___ Records provided

Definition words (s : str) : list Token := words_from 0 0 [] s.

Fixpoint lookup (key : str) (table : list (str * str)) : option str :=
  match table with
  | [] => None
  | (k, v) :: table' => if str_eqb k key then Some v else lookup key table'
  end.

(** A backend that knows a table of respellings (each with score 1),
    answers status 500 for the texts in [failing] and, when [with_error] is
    set, carries a top-level [error] key. *)
Definition toy_item (table : list (str * str)) (failing : list str)
           (q : SuggestQuery) : ResponseItem :=
  if existsb (str_eqb (q_text q)) failing then mkResponseItem 500 []
  else
    match lookup (q_text q) table with
    | Some v => mkResponseItem 200 [mkSuggestion [mkSuggestOption v 1]]
    | None => mkResponseItem 200 [mkSuggestion []]
    end.

Definition toy_client (table : list (str * str)) (failing : list str)
           (with_error : bool) : Client :=
  mkClient
    (fun queries =>
       mkMSearchResponse
         (map (toy_item table failing) queries)
         (if with_error
          then Some [mkRootCause (py "parsing_exception") (py "bad query")]
          else None))
    words.

Definition respellings : list (str * str) :=
  [(py "farinne", py "farine"); (py "sucrre", py "sucre");
   (py "sell", py "sel"); (py "beure", py "beurre");
   (py "oeuffs", py "oeufs")].

Definition five_slots : str := py "farinne,sucrre,sell,beure,oeuffs".

(** The tokens of the two sides agree up to the case of the original. *)
Definition tokens_agree `{StrMethods} (original_tokens suggestion_tokens : list Token)
  : Prop :=
  Forall2 (fun o s => lower (token o) = token s)
          original_tokens suggestion_tokens.

(** ** The other methods of [Ingredients] *)

Definition get_ingredient (self : Ingredients) (index : Z) : M str :=
  o <- getitem (offsets self) index ;;
  ret (slice (text self) (Some (fst o)) (Some (snd o))).

Definition ingredient_count (self : Ingredients) : Z := len (offsets self).

(** ** Vocabulary of the further properties *)

(** A character of the processed text is the original one or a blank. *)
Definition same_or_blank (a b : char) : Prop := b = a \/ b = SPACE.

Definition is_splitter (c : char) : bool := char_in c SPLITTER_CHAR.

(** The last character of [s] is a separator. *)
Definition ends_with_splitter (s : str) : bool :=
  match rev s with
  | [] => false
  | c :: _ => is_splitter c
  end.

(** [sep.join(parts)] *)
Fixpoint join (sep : str) (parts : list str) : str :=
  match parts with
  | [] => []
  | [p] => p
  | p :: parts' => p ++ sep ++ join sep parts'
  end.

(** The response succeeded: [r['status'] == 200]. *)
Definition succeeded (r : ResponseItem) : bool := status r =? 200.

______

Every entry above needs to be written out again exactly.

Definition words (s : str) : list Token := words_from 0 0 [] s.

Fixpoint lookup (key : str) (table : list (str * str)) : option str :=
  match table with
  | [] => None
  | (k, v) :: table' => if str_eqb k key then Some v else lookup key table'
  end.

(** A backend that knows a table of respellings (each with score 1),
    answers status 500 for the texts in [failing] and, when [with_error] is
    set, carries a top-level [error] key. *)
Definition toy_item (table : list (str * str)) (failing : list str)
           (q : SuggestQuery) : ResponseItem :=
  if existsb (str_eqb (q_text q)) failing then mkResponseItem 500 []
  else
    match lookup (q_text q) table with
    | Some v => mkResponseItem 200 [mkSuggestion [mkSuggestOption v 1]]
    | None => mkResponseItem 200 [mkSuggestion []]
    end.

Definition toy_client (table : list (str * str)) (failing : list str)
           (with_error : bool) : Client :=
  mkClient
    (fun queries =>
       mkMSearchResponse
         (map (toy_item table failing) queries)
         (if with_error
          then Some [mkRootCause (py "parsing_exception") (py "bad query")]
          else None))
    words.

Definition respellings : list (str * str) :=
  [(py "farinne", py "farine"); (py "sucrre", py "sucre");
   (py "sell", py "sel"); (py "beure", py "beurre");
   (py "oeuffs", py "oeufs")].

Definition five_slots : str := py "farinne,sucrre,sell,beure,oeuffs".

(** The tokens of the two sides agree up to the case of the original. *)
Definition tokens_agree `{StrMethods} (original_tokens suggestion_tokens : list Token)
  : Prop :=
  Forall2 (fun o s => lower (token o) = token s)
          original_tokens suggestion_tokens.

(** ** The other methods of [Ingredients] *)

Definition get_ingredient (self : Ingredients) (index : Z) : M str :=
  o <- getitem (offsets self) index ;;
  ret (slice (text self) (Some (fst o)) (Some (snd o))).

Definition ingredient_count (self : Ingredients) : Z := len (offsets self).

(** ** Vocabulary of the further properties *)

(** A character of the processed text is the original one or a blank. *)
Definition same_or_blank (a b : char) : Prop := b = a \/ b = SPACE.

Definition is_splitter (c : char) : bool := char_in c SPLITTER_CHAR.

(** The last character of [s] is a separator. *)
Definition ends_with_splitter (s : str) : bool :=
  match rev s with
  | [] => false
  | c :: _ => is_splitter c
  end.

(** [sep.join(parts)] *)
Fixpoint join (sep : str) (parts : list str) : str :=
  match parts with
  | [] => []
  | [p] => p
  | p :: parts' => p ++ sep ++ join sep parts'
  end.

(** The response succeeded: [r['status'] == 200]. *)
Definition succeeded (r : ResponseItem) : bool := status r =? 200.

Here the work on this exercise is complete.